Future One

It was a dark January evening in 2030, when the Chief of the Defence Staff (CDS) took the secure call from the Commander Canadian Joint Forces Command (CJOC). The Commander CJOC advised the CDS that Canadian Rangers were reporting several periscope sightings in the vicinity of the Gulf of Boothia and Foxe Channel. The Foxe Channel sighting was confirmed by an Air Nunavut sighting. The Commander RCN(CRCN) joined the call and the CDS asked Commander CJOC what resources were available to search the two areas. CJOC had no resources in the area. The CRCN indicated that HMCS Margaret Brooke was transiting the Strait of Bell Isle, in ice, and it would take her at least a week, barring ice delays, to arrive at the southern entrance to Foxe Channel. 

When pressed about Arctic sensors, the CRCN reminded the CDS that the original project was defunded in the late 1990s for budgetary reasons and that the DRDC effort Northern Array Project also died due to both funding issues and a general lack of interest by both government and the leadership of the CAF. The CRCN also advised the CDS that ice-penetrating sonobuoys had never been a priority in the investment plan nor had the long-range Unmanned Underwater Vehicles (UUVs) equipped with strategic sensors. 

She also advised the CDS that the one remaining Victoria-class submarine, which could not operate under ice, could be redeployed but would take at least 10 days to arrive at the ice edge. She reminded the CDS that regrettably there had been no appetite either politically or within the CAF to move forward with a submarine replacement program based on Canadian requirements. 

Finally, the Commander of the RCN opined that the threat from these latitudes was a depressed SLBM and cruise missile launch against North America reducing flight time to mere minutes, perhaps insufficient time to react. The Commander of the RCAF chimed in to remind the CDS that even if a ship was able to get north the strategic Unmanned Aerial Vehicle (UAV) that could be used as a communications relay and ice surveillance platform was shelved to acquire a tactical UAV in support of the army. The CDS asked his commanders what they would recommend he advise the Prime Minister (PM). Collectively they stated that the PM needs to advise the President of the USA (POTUS) that there is an imminent strategic nuclear threat operating in the Canadian Arctic, that Canada has no capability to deal with the threat, and request the USA to urgently deploy SSNs and supporting systems to deal with the threat. This was not a call that the CDS wanted to make.

Future Two 

It was a dark January evening in 2030 when the CDS took the secure call from the Commander Canadian Joint Forces Command (CJOC). The Commander CJOC advised the CDS that the fixed sentinel sensors in the approaches to the Canadian Arctic had detected a SLAMMER-class SSBN and a THUMPER-class SSGN entering Canadian waters. He further indicated that they both appeared to be transiting towards the Gulf of Boothia.

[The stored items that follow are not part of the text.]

Lemma sum_Z_app a b : sum_Z (a ++ b) = sum_Z a + sum_Z b.
Proof. induction a; simpl; [done|]. unfold sum_Z in *. simpl. lia. Qed.
#[global] Instance sum_Z_proper : Proper (Permutation ==> eq) sum_Z.
Proof. induction 1; unfold sum_Z in *; simpl in *; lia. Qed.

(** The total of the values of a map: the meaning of
    [map.values().sum()] and of the running totals the ledgers keep. *)
Definition map_total {K} `{Countable K} (m : gmap K Z) : Z :=
  sum_Z (map_to_list m).*2.

Section map_total.
Context {K : Type} `{Countable K}.
Implicit Types (m : gmap K Z) (k : K).

Lemma map_total_empty : map_total (∅ : gmap K Z) = 0.
Proof. unfold map_total. by rewrite map_to_list_empty. Qed.

Lemma map_total_insert_None m k v :
  m !! k = None -> map_total (<[k:=v]> m) = v + map_total m.
Proof. intros Hk. unfold map_total. by rewrite map_to_list_insert. Qed.

Lemma map_total_delete m k v :
  m !! k = Some v -> map_total (delete k m) = map_total m - v.
Proof.
  intros Hk. rewrite <- (insert_delete_id m k v) at 2 by done.
  rewrite map_total_insert_None by apply lookup_delete_eq. lia.
Qed.

Lemma map_total_insert m k v :
  map_total (<[k:=v]> m) = map_total m - default 0 (m !! k) + v.
Proof.
  destruct (m !! k) as [w|] eqn:Hk; simpl.
  - rewrite <- insert_delete_eq, map_total_insert_None by apply lookup_delete_eq.
    rewrite (map_total_delete m k w) by done. lia.
  - rewrite map_total_insert_None by done. lia.
Qed.

Lemma map_total_nonneg m :
  (forall k v, m !! k = Some v -> 0 <= v) -> 0 <= map_total m.
Proof.
  induction m as [|k v m Hk IH] using map_ind; intros Hpos.
  - by rewrite map_total_empty.
  - rewrite map_total_insert_None by done.
    assert (0 <= v) by (eapply (Hpos k); by simplify_map_eq).
    assert (0 <= map_total m); [|lia]. apply IH. intros j w Hj. apply (Hpos j).
    rewrite lookup_insert_ne; [done|]. congruence.
Qed.

Lemma map_total_lookup_le m k v :
  (forall k v, m !! k = Some v -> 0 <= v) -> m !! k = Some v -> v <= map_total m.
Proof.
  intros Hpos Hk. pose proof (map_total_delete m k v Hk).
  assert (0 <= map_total (delete k m)); [|lia].
  apply map_total_nonneg. intros j w. rewrite lookup_delete_Some. naive_solver.
Qed.

(** A number of every value, summed over the map. *)
Definition total_by {A} (f : A -> Z) (m : gmap K A) : Z := map_total (f <$> m).
Lemma total_by_empty {A} (f : A -> Z) : total_by f (∅ : gmap K A) = 0.
Proof. unfold total_by. by rewrite fmap_empty, map_total_empty. Qed.
Lemma total_by_insert {A} (f : A -> Z) (m : gmap K A) k (a : A) : m !! k = None -> total_by f (<[k := a]> m) = f a + total_by f m.
Proof. intros Hk. unfold total_by. rewrite fmap_insert. apply map_total_insert_None. by rewrite lookup_fmap, Hk. Qed.
Lemma total_by_delete {A} (f : A -> Z) (m : gmap K A) k (a : A) : m !! k = Some a -> total_by f (delete k m) = total_by f m - f a.
Proof. intros Hk. unfold total_by. rewrite fmap_delete. apply map_total_delete. by rewrite lookup_fmap, Hk. Qed.
Lemma total_by_update {A} (f : A -> Z) (m : gmap K A) k (a b : A) :
  m !! k = Some a -> total_by f (<[k := b]> m) = total_by f m - f a + f b.
Proof. intros Hk. unfold total_by. rewrite fmap_insert, map_total_insert, lookup_fmap, Hk. done. Qed.
Lemma total_by_nonneg {A} (f : A -> Z) (m : gmap K A) : (forall k a, m !! k = Some a -> 0 <= f a) -> 0 <= total_by f m.
Proof. intros Hf. apply map_total_nonneg. intros k v Hv. apply lookup_fmap_Some in Hv as (a & <- & Ha). by eapply Hf. Qed.
Lemma total_by_lookup_le {A} (f : A -> Z) (m : gmap K A) k a :
  (forall k a, m !! k = Some a -> 0 <= f a) -> m !! k = Some a -> f a <= total_by f m.
Proof.
  intros Hf Ha. pose proof (total_by_delete f m k a Ha).
  assert (0 <= total_by f (delete k m)); [|lia]. apply total_by_nonneg. intros j b [_ Hj]%lookup_delete_Some. by eapply Hf.
Qed.
End map_total.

Given the current increase in world tension, the Commander CJOC advised the CDS that he had ordered the launch of the CANSTRAT UAV from Iqaluit to act as a communications relay for the TROUT long-range strategic UUVs that had been deployed to trail the intruders. Anticipated intercept in about 24 hours. 

The Commander of the RCN joined the conversation and indicated that she had ordered the new Canadian submarine Manitoba, now on acceptance trials and operating in the vicinity of the Hudson Strait, to chop to CJOCs control in support. She reminded the CDS that the Manitoba, a submarine designed and built to Canadian, not foreign requirements was able to operate under the ice and also carried the PIKE UUV, which could be deployed in support of the TROUT UUVs. 

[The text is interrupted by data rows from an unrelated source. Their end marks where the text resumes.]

(** One seal folded into the ordered, last-write-wins device list. *)
Fixpoint set_caps (d : bytes) (c : Capabilities) (acc : list (bytes * Capabilities)) :
    option (list (bytes * Capabilities)) :=
  match acc with
  | [] => None
  | (d', c') :: acc' =>
      if bool_decide (d' = d) then Some ((d', c) :: acc')
      else (fun l => (d', c') :: l) <$> set_caps d c acc'
  end.
Definition apply_seal (acc : list (bytes * Capabilities)) (s : Seal) :
    list (bytes * Capabilities) :=
  match s with
  | Delegate d c => match set_caps d c acc with Some acc' => acc' | None => acc ++ [(d, c)] end
  | Revoke d => List.filter (fun x => negb (bool_decide (x.1 = d))) acc
  end.

Definition delegated_devices (k : Kel) : list (Did * Capabilities) :=
  omap (fun x => match Did_parse x.1 with Ok d => Some (d, x.2) | Err _ => None end)
    (fold_left apply_seal (kel_seals k) []).

Definition Kel_to_bytes (k : Kel) : bytes :=
  w_bytes (kel_scid k) ++ w_u32 (Z.of_nat (length (kel_events k)))
  ++ concat (map (fun e => w_bytes (full_bytes e)) (kel_events k)).

(** One event of a log blob: its bytes are decoded by a reader of their own,
    which must end exactly at their end. *)
Definition decode_kel_event : parser IdentityError Event :=
  event_bytes ← rd_bytes "kel.event" MAX_EVENT_BYTES;
  lift (match decode_event (Reader_new event_bytes) with
        | Ok (ev, er) => if finished er then Ok ev else Err TrailingBytes
        | Err e => Err e
        end).

Definition decode_kel : parser IdentityError Kel :=
  scid ← rd_string "kel.scid" MAX_SCID_BYTES;
  _ ← lift (Did_parse (lit "did:mini:" ++ scid));
  n ← rd_u32;
  _ ← lift (fail_if (MAX_KEL_EVENTS <? n) (TooManyItems "kel.events" MAX_KEL_EVENTS n));
  events ← r_repeat (Z.to_nat n) decode_kel_event;
  mret (mkKel scid events).

Definition Kel_from_bytes (b : bytes) : result IdentityError Kel :=
  '(k, r) ← decode_kel (Reader_new b);
  _ ← fail_if (negb (finished r)) TrailingBytes;
  Ok k.

(** ** Verification *)
Record VState := mkVState {
  vs_keys : list VerifyingKey;
  vs_threshold : Z;
  vs_next : list bytes;
  vs_next_threshold : Z;
  vs_prev : bytes;
}.

(** [for (k, c) in keys.zip(next) { if commitment(k) != c { return Err } }]. *)
Definition reveals (keys : list VerifyingKey) (next : list bytes) : bool :=
  forallb (fun kc => bool_decide (key_commitment kc.1 = kc.2)) (zip keys next).

Definition verify_step (scid : bytes) (sn : Z) (st : VState) (ev : Event) :
    result IdentityError VState :=
  _ ← fail_if (negb (bool_decide (ev_scid ev = scid))) ScidMismatch;
  _ ← fail_if (negb (ev_sn ev =? sn)) (WrongSequence sn (ev_sn ev));
  _ ← fail_if (negb (bool_decide (ev_prior ev = vs_prev st))) (BrokenChain sn);
  match ev_kind ev with
  | Inception _ | DelegatedInception _ _ => Err NotInception
  | Rotation est =>
      _ ← validate_establishment est;
      _ ← fail_if (negb (length (est_keys est) =? length (vs_next st))%nat
                   || negb (est_threshold est =? vs_next_threshold st)) (PreRotationMismatch sn);
      _ ← fail_if (negb (reveals (est_keys est) (vs_next st))) (PreRotationMismatch sn);
      _ ← verify_threshold ev (est_keys est) (est_threshold est);
      Ok (mkVState (est_keys est) (est_threshold est) (est_next est) (est_next_threshold est)
            (ev_digest ev))
  | Interaction _ | SealEvent _ =>
      _ ← verify_threshold ev (vs_keys st) (vs_threshold st);
      Ok (mkVState (vs_keys st) (vs_threshold st) (vs_next st) (vs_next_threshold st)
            (ev_digest ev))
  end.

Fixpoint verify_loop (scid : bytes) (sn : Z) (st : VState) (evs : list Event) :
    result IdentityError VState :=
  match evs with
  | [] => Ok st
  | ev :: evs' => st' ← verify_step scid sn st ev; verify_loop scid (sn + 1) st' evs'
  end.

Definition inception_est (e : Event) : option Establishment :=
  match ev_kind e with
  | Inception est | DelegatedInception est _ => Some est
  | _ => None
  end.

Definition verify_inception (scid : bytes) (first : Event) : result IdentityError VState :=
  icp ← ok_or (inception_est first) NotInception;
  _ ← fail_if (negb (ev_sn first =? 0) || negb (bool_decide (ev_prior first = []))) NotInception;
  _ ← validate_establishment icp;
  _ ← Did_parse (lit "did:mini:" ++ scid);
  _ ← (match ev_kind first with
       | DelegatedInception _ delegator =>
           did ← Did_parse delegator;
           fail_if (bool_decide (did_scid did = scid)) BadEvent
       | _ => Ok tt
       end);
  _ ← fail_if (negb (bool_decide (derive_scid first = ev_scid first))
               || negb (bool_decide (ev_scid first = scid))) ScidMismatch;
  _ ← verify_threshold first (est_keys icp) (est_threshold icp);
  Ok (mkVState (est_keys icp) (est_threshold icp) (est_next icp) (est_next_threshold icp)
        (ev_digest first)).

Definition verify_through (k : Kel) (upto : nat) : result IdentityError KeyState :=
  first ← ok_or (head (kel_events k)) EmptyKel;
  st ← verify_inception (kel_scid k) first;
  st ← verify_loop (kel_scid k) 1 st (take upto (tail (kel_events k)));
  Ok (mkKeyState (vs_keys st) (vs_threshold st) (Z.of_nat upto) (vs_next st)
        (vs_next_threshold st)).

Definition Kel_verify (k : Kel) : result IdentityError KeyState :=
  verify_through k (length (kel_events k) - 1).

Definition check_detached (msg : bytes) (sigs : list IndexedSig) (state : KeyState) :
    result IdentityError unit :=
  let count := count_valid_signers msg (ks_keys state) sigs in
  if ks_threshold state <=? count then Ok tt
  else Err (SignatureThresholdNotMet (ks_threshold state) count).

Definition verify_message (k : Kel) (msg : bytes) (sigs : list IndexedSig) :
    result IdentityError unit :=
  state ← Kel_verify k; check_detached msg sigs state.

Definition key_state_at (k : Kel) (sn : Z) : result IdentityError KeyState :=
  state ← Kel_verify k;
  let head := ks_sn state in
  _ ← fail_if (head <? sn) (UnknownSequence sn head);
  verify_through k (Z.to_nat sn).

Definition verify_message_at (k : Kel) (sn : Z) (msg : bytes) (sigs : list IndexedSig) :
    result IdentityError unit :=
  state ← key_state_at k sn; check_detached msg sigs state.

Definition event_digest_at (k : Kel) (sn : Z) : result IdentityError bytes :=
  let head := saturating_sub (Z.of_nat (length (kel_events k))) 1 in
  ok_or (ev_digest <$> kel_events k !! Z.to_nat sn) (UnknownSequence sn head).

Definition head_digest (k : Kel) : result IdentityError bytes :=
  ok_or (ev_digest <$> last (kel_events k)) EmptyKel.

(** ** Delegation *)
Fixpoint find_device (d : bytes) (l : list (Did * Capabilities)) : option Capabilities :=
  match l with
  | [] => None
  | (dev, caps) :: l' => if bool_decide (did_str dev = d) then Some caps else find_device d l'
  end.

Definition verify_delegation (root device : Kel) : result IdentityError Capabilities :=
  _ ← Kel_verify root;
  _ ← Kel_verify device;
  _ ← (match kel_delegator root with Some _ => Err RootIsDelegated | None => Ok tt end);
  delegator ← ok_or (kel_delegator device) NotDelegated;
  _ ← fail_if (negb (bool_decide (did_scid delegator = kel_scid root))) NotDelegated;
  ok_or (find_device (did_str (kel_did device)) (delegated_devices root)) NotDelegated.

(** ** Freshness pins *)
Definition FreshnessPins := gmap bytes Z.
Definition check_and_pin (pins : gmap bytes Z) (k : Kel) :
    result IdentityError (Z * gmap bytes Z) :=
  state ← Kel_verify k;
  let scid := kel_scid k in
  _ ← (match pins !! scid with
       | Some pinned =>
           fail_if (ks_sn state <? pinned) (StaleKel pinned (ks_sn state))
       | None => Ok tt
       end);
  let new := match pins !! scid with
             | Some pinned => Z.max pinned (ks_sn state)
             | None => ks_sn state
             end in
  Ok (ks_sn state, <[scid := new]> pins).

(** ** The controller ([controller.rs]) *)
Record Controller := mkController {
  ctl_scid : bytes;
  ctl_suite : SignatureSuite;
  ctl_current : list SigningKey;
  ctl_current_threshold : Z;
  ctl_next : list SigningKey;
  ctl_next_threshold : Z;
  ctl_delegator : option Did;
  ctl_events : list Event;
}.

Definition sign_all (msg : bytes) (signers : list SigningKey) : list IndexedSig :=
  imap (fun i sk => mkIndexedSig (Z.of_nat i) (sk_sign sk msg)) signers.

Definition sign_event (e : Event) (signers : list SigningKey) : Event :=
  mkEvent (ev_suite e) (ev_scid e) (ev_sn e) (ev_prior e) (ev_kind e)
    (sign_all (signing_bytes e) signers).

Definition sign_message (c : Controller) (msg : bytes) : list IndexedSig :=
  sign_all msg (ctl_current c).

Definition commitments (keys : list SigningKey) : list bytes :=
  map (fun k => key_commitment (verifying_key k)) keys.

Definition make_establishment (keys : list SigningKey) (threshold : Z)
    (next : list SigningKey) (next_threshold : Z) (witnesses : list bytes) (wt : Z) :
    Establishment :=
  mkEstablishment (map verifying_key keys) threshold (commitments next) next_threshold
    witnesses wt.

Finally, at this point, the Commander of the RCN stated that HMCS DeWolf, the lead Arctic Patrol Vessel, had been ordered to deploy and to chop to CJOC for support as she also carried the TROUT long-range UUV. The CDS thanked the commanders. In thanking the commanders, he opined that, when he was VCDS, he did not support all of this Arctic and homeland defence capability or indeed the new submarines as he was, by nature, inclination, and culture focused on land operations mostly in support of NATO in Europe. He had not realized how complex maritime and air issues were or indeed the complexity of the Arctic and the critical role the Arctic plays in Canadian defence and security. On thanking his commanders, the CDS called the PM advising that an SSBN and an SSGN had entered Canadian territorial and internal waters counter to international law, that they both had been identified and that sub-surface, surface, and air resources have been deployed to track and to shadow the two intruders. The CDS also reminded the PM that the TROUT-class UUV was armed and two were expected to be in firing range of the intruders within 24 hours. The PM thanked the CDS, directed the Minister of Foreign Affairs to engage the appropriate diplomatic actions, and called the POTUS.

Which of these endings would Canadians want? Do Canadians understand the potential risks of not focusing on the Arctic and the sub-surface maritime environment?